After locating the line with "Notation ts := (typeRefs target)." in the data that follows, return it and every later line exactly, up to and including the line with "ResourceType _ _ desc =>".

Data excerpts:
-- -- --

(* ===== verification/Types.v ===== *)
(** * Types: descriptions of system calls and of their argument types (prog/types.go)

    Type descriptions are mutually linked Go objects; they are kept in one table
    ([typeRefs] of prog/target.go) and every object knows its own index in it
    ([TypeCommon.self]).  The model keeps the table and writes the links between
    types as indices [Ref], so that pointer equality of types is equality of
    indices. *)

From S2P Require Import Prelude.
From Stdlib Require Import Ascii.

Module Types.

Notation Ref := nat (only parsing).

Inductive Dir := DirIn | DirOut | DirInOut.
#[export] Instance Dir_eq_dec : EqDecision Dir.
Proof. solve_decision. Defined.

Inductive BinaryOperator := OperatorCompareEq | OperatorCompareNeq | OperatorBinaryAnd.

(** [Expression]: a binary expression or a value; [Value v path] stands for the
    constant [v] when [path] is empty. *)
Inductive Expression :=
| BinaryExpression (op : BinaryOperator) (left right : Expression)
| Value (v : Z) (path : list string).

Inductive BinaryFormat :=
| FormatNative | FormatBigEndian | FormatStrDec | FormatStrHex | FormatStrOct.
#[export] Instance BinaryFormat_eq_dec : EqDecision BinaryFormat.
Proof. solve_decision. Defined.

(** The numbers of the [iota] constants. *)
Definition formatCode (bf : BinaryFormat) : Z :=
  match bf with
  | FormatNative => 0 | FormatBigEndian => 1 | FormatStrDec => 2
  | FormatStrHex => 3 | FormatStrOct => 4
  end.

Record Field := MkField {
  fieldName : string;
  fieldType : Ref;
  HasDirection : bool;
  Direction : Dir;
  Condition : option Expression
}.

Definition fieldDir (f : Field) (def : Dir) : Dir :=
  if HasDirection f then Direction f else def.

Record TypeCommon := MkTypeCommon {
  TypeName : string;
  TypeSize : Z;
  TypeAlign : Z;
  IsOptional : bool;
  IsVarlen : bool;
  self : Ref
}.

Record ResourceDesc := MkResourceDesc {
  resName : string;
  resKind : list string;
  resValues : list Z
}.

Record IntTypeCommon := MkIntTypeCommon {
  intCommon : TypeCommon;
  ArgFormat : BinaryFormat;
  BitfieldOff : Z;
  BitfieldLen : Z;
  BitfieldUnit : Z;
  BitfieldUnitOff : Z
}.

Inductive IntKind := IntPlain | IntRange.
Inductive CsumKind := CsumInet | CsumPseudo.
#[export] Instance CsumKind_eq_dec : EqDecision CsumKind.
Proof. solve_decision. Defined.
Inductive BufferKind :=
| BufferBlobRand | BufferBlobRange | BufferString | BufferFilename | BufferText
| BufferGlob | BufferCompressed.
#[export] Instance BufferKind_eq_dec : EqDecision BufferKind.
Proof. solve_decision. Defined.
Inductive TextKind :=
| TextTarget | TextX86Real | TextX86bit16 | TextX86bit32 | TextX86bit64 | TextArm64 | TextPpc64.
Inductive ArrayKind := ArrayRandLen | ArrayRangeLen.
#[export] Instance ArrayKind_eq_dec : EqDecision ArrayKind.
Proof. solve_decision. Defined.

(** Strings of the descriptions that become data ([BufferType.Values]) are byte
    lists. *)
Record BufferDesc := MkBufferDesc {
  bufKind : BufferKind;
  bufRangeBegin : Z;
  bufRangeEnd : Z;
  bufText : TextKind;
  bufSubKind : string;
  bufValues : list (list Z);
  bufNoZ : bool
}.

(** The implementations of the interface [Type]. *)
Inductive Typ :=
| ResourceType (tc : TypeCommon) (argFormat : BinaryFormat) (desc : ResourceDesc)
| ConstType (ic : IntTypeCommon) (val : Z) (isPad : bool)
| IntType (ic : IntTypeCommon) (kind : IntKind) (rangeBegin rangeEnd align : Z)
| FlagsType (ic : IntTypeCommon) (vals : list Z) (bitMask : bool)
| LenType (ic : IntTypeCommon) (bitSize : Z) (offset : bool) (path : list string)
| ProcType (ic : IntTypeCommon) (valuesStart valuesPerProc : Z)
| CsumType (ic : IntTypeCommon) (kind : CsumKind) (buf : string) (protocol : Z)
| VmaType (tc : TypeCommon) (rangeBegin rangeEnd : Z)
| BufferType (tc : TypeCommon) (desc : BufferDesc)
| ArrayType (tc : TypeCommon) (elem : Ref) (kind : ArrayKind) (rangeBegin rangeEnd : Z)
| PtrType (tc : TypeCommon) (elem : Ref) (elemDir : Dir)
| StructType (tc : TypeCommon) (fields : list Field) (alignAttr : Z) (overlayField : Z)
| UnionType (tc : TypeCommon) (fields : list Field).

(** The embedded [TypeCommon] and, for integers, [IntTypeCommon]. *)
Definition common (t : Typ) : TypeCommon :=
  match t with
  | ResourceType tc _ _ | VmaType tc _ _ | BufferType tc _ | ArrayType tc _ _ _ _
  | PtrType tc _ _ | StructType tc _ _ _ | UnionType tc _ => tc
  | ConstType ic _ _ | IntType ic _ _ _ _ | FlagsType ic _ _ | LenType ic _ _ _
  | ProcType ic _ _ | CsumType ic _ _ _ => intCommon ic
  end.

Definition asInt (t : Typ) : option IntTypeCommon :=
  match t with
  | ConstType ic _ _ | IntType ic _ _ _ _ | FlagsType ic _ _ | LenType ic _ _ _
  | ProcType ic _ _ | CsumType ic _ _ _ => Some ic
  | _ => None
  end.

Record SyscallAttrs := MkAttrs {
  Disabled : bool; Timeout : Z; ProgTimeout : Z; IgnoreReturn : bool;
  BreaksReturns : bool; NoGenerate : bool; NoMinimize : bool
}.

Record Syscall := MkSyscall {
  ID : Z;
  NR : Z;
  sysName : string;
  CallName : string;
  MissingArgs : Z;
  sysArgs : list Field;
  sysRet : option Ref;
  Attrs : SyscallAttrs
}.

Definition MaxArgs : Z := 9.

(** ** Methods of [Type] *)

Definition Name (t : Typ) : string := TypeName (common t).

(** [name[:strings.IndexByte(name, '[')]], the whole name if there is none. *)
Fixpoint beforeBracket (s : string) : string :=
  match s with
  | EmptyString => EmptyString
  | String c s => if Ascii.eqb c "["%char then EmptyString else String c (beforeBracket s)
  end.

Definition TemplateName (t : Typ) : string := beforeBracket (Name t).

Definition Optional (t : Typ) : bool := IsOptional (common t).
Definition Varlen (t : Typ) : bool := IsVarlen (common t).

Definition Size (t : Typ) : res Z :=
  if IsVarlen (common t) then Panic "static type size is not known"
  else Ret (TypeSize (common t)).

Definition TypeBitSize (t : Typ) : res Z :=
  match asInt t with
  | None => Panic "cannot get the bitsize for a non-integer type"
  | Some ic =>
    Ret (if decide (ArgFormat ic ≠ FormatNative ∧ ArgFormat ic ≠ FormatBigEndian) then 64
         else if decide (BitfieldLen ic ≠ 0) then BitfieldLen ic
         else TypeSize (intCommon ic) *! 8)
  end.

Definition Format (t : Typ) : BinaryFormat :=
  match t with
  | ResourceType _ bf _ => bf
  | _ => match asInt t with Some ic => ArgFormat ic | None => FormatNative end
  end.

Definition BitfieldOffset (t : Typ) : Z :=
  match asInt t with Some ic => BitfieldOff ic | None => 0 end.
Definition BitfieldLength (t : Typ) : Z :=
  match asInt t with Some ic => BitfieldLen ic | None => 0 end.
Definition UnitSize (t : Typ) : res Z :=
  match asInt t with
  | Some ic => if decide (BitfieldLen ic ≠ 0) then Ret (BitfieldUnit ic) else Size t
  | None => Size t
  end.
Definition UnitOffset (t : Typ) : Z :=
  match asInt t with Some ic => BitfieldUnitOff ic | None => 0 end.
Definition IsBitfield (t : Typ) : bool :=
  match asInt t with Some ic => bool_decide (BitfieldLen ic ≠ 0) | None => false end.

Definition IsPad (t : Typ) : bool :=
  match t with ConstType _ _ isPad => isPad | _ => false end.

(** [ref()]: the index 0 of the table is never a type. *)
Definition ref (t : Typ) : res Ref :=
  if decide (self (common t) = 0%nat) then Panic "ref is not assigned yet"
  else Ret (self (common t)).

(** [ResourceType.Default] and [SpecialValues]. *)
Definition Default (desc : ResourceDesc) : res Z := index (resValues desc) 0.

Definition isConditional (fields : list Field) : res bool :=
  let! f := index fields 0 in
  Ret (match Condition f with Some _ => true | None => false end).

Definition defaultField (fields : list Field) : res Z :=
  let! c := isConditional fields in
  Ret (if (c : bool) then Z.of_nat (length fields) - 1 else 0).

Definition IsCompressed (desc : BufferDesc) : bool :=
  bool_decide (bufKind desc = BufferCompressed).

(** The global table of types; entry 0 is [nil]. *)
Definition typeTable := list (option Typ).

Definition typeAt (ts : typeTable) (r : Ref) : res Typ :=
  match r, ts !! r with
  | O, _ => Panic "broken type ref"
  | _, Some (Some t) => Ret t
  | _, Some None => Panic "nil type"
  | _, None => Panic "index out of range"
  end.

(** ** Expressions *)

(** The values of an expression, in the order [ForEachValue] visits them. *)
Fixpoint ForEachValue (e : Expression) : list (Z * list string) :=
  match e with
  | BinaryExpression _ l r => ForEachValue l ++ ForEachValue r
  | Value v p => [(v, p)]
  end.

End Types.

-- -- --

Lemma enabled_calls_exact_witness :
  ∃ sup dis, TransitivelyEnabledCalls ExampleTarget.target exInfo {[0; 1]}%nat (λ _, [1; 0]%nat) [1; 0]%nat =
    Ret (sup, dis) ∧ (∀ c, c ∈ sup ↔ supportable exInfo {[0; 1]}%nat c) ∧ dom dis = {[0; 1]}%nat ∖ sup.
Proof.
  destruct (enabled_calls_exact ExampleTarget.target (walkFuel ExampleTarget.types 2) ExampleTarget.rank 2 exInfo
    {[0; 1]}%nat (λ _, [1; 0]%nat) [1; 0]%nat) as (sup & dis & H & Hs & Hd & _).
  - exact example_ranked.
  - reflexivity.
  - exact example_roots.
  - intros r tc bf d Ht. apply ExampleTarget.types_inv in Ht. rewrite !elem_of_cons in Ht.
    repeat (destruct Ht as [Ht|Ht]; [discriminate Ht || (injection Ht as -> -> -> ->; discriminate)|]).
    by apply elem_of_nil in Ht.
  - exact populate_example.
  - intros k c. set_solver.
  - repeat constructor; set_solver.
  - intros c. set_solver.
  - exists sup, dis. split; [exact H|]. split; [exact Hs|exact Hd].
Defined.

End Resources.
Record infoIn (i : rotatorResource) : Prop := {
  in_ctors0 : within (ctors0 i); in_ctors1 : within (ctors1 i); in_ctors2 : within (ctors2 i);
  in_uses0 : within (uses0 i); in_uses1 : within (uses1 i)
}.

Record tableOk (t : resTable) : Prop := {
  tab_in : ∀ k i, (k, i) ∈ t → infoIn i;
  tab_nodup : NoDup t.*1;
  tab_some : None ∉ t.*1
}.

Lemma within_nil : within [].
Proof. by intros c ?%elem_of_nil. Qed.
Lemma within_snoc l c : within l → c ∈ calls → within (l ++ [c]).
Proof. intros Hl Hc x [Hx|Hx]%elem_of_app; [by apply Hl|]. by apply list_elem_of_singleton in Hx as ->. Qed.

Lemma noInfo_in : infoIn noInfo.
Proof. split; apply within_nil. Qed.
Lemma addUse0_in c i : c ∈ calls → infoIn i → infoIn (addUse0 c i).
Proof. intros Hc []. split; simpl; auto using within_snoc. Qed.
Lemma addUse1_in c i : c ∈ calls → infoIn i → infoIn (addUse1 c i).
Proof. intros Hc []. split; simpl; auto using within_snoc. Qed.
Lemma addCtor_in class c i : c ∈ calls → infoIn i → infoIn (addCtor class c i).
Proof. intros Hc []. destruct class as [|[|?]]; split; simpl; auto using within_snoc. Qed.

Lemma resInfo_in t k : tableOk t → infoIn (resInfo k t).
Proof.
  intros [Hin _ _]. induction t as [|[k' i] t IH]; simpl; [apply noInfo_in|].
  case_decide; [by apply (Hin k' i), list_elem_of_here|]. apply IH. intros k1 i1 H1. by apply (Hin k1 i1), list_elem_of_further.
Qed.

-- -- --

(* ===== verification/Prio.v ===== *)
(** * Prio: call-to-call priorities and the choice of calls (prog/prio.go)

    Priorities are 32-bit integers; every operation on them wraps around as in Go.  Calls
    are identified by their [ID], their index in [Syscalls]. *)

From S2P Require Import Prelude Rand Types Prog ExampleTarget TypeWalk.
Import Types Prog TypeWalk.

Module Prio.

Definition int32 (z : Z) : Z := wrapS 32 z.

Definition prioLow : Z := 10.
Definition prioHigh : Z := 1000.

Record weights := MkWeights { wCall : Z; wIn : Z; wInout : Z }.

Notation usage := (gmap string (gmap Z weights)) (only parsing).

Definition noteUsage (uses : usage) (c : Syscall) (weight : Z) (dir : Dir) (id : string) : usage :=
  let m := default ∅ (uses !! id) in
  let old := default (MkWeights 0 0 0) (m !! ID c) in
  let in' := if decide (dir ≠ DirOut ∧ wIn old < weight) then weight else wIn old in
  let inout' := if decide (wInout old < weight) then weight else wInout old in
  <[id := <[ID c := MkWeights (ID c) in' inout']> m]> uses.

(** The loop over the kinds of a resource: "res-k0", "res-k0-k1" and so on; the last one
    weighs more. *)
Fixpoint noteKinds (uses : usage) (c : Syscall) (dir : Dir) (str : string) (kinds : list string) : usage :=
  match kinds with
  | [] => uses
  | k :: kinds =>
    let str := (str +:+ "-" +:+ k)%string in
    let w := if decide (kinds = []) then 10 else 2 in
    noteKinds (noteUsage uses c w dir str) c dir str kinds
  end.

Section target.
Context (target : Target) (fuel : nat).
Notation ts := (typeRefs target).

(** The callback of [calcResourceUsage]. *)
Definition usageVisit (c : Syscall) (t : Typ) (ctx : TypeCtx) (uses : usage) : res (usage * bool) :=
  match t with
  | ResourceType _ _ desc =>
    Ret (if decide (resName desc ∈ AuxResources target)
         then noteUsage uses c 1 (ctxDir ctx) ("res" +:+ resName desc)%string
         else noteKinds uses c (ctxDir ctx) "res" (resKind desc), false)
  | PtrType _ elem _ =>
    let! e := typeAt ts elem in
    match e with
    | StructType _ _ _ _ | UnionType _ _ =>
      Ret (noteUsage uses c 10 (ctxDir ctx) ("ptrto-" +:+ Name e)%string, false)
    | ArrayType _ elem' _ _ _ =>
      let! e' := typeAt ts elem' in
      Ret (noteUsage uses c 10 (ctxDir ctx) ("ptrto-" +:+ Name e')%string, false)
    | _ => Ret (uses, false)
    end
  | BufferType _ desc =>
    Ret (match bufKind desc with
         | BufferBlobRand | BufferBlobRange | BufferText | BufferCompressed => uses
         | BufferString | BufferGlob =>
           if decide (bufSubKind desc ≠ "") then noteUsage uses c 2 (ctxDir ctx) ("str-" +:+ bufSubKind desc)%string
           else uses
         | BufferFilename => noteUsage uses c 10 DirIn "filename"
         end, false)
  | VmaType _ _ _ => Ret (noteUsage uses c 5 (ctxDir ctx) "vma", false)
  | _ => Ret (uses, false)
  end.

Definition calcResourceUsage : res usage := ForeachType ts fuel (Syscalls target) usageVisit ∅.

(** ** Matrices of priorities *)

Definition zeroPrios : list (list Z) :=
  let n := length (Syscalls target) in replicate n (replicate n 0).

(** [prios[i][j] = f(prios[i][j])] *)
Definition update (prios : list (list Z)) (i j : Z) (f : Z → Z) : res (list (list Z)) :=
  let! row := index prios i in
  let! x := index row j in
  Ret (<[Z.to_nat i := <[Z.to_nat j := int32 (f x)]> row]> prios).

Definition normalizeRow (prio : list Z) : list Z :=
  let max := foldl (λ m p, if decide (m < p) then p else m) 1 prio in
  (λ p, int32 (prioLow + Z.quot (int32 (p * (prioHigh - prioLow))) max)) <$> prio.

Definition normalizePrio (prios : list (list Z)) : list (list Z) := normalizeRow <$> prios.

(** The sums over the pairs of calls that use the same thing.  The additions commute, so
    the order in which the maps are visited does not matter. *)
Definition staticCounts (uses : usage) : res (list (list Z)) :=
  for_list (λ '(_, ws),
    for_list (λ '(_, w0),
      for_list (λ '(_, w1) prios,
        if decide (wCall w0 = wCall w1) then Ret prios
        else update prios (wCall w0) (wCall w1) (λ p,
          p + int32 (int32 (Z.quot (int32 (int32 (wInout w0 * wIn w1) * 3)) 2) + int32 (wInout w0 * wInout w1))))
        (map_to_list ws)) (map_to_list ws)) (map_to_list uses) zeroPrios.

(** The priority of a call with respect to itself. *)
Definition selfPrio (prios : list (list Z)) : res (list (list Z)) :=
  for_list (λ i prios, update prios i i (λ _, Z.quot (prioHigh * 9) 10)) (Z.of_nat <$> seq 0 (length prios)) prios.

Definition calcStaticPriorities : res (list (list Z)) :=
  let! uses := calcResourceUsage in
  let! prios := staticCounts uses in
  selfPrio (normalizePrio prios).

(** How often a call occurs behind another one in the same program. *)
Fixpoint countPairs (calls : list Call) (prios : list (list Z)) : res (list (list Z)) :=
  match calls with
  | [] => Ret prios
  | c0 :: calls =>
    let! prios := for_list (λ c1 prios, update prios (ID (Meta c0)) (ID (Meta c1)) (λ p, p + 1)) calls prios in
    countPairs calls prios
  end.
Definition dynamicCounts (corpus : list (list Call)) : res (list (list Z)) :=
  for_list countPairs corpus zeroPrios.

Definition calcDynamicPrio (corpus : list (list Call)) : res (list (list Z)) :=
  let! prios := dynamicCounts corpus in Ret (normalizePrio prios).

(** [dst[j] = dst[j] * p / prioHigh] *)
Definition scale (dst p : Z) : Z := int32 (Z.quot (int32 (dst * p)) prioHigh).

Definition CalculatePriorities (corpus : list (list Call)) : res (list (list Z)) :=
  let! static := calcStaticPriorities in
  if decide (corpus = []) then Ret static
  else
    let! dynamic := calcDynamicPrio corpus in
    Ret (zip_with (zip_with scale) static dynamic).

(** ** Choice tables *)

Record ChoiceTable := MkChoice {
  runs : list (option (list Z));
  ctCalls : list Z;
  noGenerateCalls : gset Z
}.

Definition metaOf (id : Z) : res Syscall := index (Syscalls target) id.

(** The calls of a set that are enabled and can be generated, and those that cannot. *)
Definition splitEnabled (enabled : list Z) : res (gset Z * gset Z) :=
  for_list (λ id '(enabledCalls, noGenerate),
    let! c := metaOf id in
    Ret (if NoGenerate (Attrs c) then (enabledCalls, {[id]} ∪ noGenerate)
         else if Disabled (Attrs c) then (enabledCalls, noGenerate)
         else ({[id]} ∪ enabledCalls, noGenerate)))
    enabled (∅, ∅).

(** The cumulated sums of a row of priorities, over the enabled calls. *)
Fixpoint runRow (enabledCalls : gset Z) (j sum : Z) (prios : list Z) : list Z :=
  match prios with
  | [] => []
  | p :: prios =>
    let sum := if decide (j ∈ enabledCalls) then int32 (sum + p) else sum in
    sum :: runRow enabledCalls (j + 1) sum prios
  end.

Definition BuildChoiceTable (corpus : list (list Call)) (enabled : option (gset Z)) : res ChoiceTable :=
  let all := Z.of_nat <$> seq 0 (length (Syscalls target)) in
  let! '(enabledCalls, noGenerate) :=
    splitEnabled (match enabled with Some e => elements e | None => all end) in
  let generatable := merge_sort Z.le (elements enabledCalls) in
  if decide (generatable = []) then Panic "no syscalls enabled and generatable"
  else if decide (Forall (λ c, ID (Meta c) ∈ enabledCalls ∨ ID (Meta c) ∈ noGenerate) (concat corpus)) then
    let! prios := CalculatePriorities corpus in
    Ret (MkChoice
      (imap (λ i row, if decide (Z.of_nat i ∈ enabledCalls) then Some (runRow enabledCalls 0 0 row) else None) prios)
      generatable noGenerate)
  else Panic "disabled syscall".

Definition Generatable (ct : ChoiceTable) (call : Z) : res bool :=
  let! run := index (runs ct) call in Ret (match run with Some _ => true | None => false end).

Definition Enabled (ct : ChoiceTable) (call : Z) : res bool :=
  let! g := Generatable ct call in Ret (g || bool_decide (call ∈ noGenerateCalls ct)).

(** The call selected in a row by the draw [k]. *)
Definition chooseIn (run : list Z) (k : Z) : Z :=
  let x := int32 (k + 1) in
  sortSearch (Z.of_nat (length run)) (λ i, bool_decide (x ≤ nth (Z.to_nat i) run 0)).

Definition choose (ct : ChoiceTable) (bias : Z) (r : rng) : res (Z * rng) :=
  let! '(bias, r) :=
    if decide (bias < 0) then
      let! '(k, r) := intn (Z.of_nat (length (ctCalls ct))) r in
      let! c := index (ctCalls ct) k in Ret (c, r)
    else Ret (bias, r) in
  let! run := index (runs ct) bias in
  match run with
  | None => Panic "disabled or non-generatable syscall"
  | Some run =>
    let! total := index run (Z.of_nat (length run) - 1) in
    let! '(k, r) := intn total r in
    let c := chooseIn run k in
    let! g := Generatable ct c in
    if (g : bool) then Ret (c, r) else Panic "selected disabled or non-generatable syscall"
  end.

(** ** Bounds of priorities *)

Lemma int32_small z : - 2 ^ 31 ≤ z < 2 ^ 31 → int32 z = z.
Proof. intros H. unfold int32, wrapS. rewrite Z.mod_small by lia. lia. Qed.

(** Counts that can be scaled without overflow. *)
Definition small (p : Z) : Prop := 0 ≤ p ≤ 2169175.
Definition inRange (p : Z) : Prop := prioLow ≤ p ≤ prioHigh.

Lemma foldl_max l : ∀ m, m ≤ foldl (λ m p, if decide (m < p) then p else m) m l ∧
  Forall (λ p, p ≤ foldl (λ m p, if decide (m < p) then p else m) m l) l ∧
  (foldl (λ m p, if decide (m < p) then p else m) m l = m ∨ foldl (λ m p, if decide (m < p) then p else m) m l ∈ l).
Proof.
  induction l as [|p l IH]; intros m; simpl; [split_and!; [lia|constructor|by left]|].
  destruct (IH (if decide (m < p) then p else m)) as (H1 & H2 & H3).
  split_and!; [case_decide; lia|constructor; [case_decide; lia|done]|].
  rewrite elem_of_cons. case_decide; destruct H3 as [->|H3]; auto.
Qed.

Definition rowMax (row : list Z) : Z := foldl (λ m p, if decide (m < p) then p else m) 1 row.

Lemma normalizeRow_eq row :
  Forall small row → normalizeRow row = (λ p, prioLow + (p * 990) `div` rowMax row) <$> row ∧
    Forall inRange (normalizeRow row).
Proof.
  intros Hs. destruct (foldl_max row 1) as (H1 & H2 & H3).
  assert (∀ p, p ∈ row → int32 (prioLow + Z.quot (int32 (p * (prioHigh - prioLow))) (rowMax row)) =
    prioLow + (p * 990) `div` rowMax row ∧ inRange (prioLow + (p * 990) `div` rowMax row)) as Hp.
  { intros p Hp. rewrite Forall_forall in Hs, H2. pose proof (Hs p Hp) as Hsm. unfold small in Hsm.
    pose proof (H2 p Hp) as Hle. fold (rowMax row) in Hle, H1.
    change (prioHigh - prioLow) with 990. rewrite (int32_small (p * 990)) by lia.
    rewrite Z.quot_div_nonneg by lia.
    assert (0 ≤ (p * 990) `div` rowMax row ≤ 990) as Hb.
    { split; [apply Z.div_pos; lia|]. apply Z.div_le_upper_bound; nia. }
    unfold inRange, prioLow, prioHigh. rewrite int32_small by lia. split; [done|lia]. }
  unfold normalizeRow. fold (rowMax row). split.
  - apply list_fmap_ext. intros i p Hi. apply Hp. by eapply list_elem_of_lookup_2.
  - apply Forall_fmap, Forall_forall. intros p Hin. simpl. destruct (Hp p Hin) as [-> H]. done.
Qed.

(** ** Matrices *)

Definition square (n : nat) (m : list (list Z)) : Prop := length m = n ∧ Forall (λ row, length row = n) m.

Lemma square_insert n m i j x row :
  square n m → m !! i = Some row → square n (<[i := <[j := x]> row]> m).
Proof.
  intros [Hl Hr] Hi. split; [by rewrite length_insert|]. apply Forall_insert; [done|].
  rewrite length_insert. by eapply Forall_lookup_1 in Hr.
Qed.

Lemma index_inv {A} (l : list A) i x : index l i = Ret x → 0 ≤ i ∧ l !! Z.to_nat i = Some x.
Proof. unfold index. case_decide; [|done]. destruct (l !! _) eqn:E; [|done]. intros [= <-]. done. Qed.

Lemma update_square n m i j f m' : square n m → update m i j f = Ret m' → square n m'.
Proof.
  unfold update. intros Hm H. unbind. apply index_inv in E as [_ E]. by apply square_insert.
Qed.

-- -- --

Solution for this task:
Notation ts := (typeRefs target).

(** The callback of [calcResourceUsage]. *)
Definition usageVisit (c : Syscall) (t : Typ) (ctx : TypeCtx) (uses : usage) : res (usage * bool) :=
  match t with
  | ResourceType _ _ desc =>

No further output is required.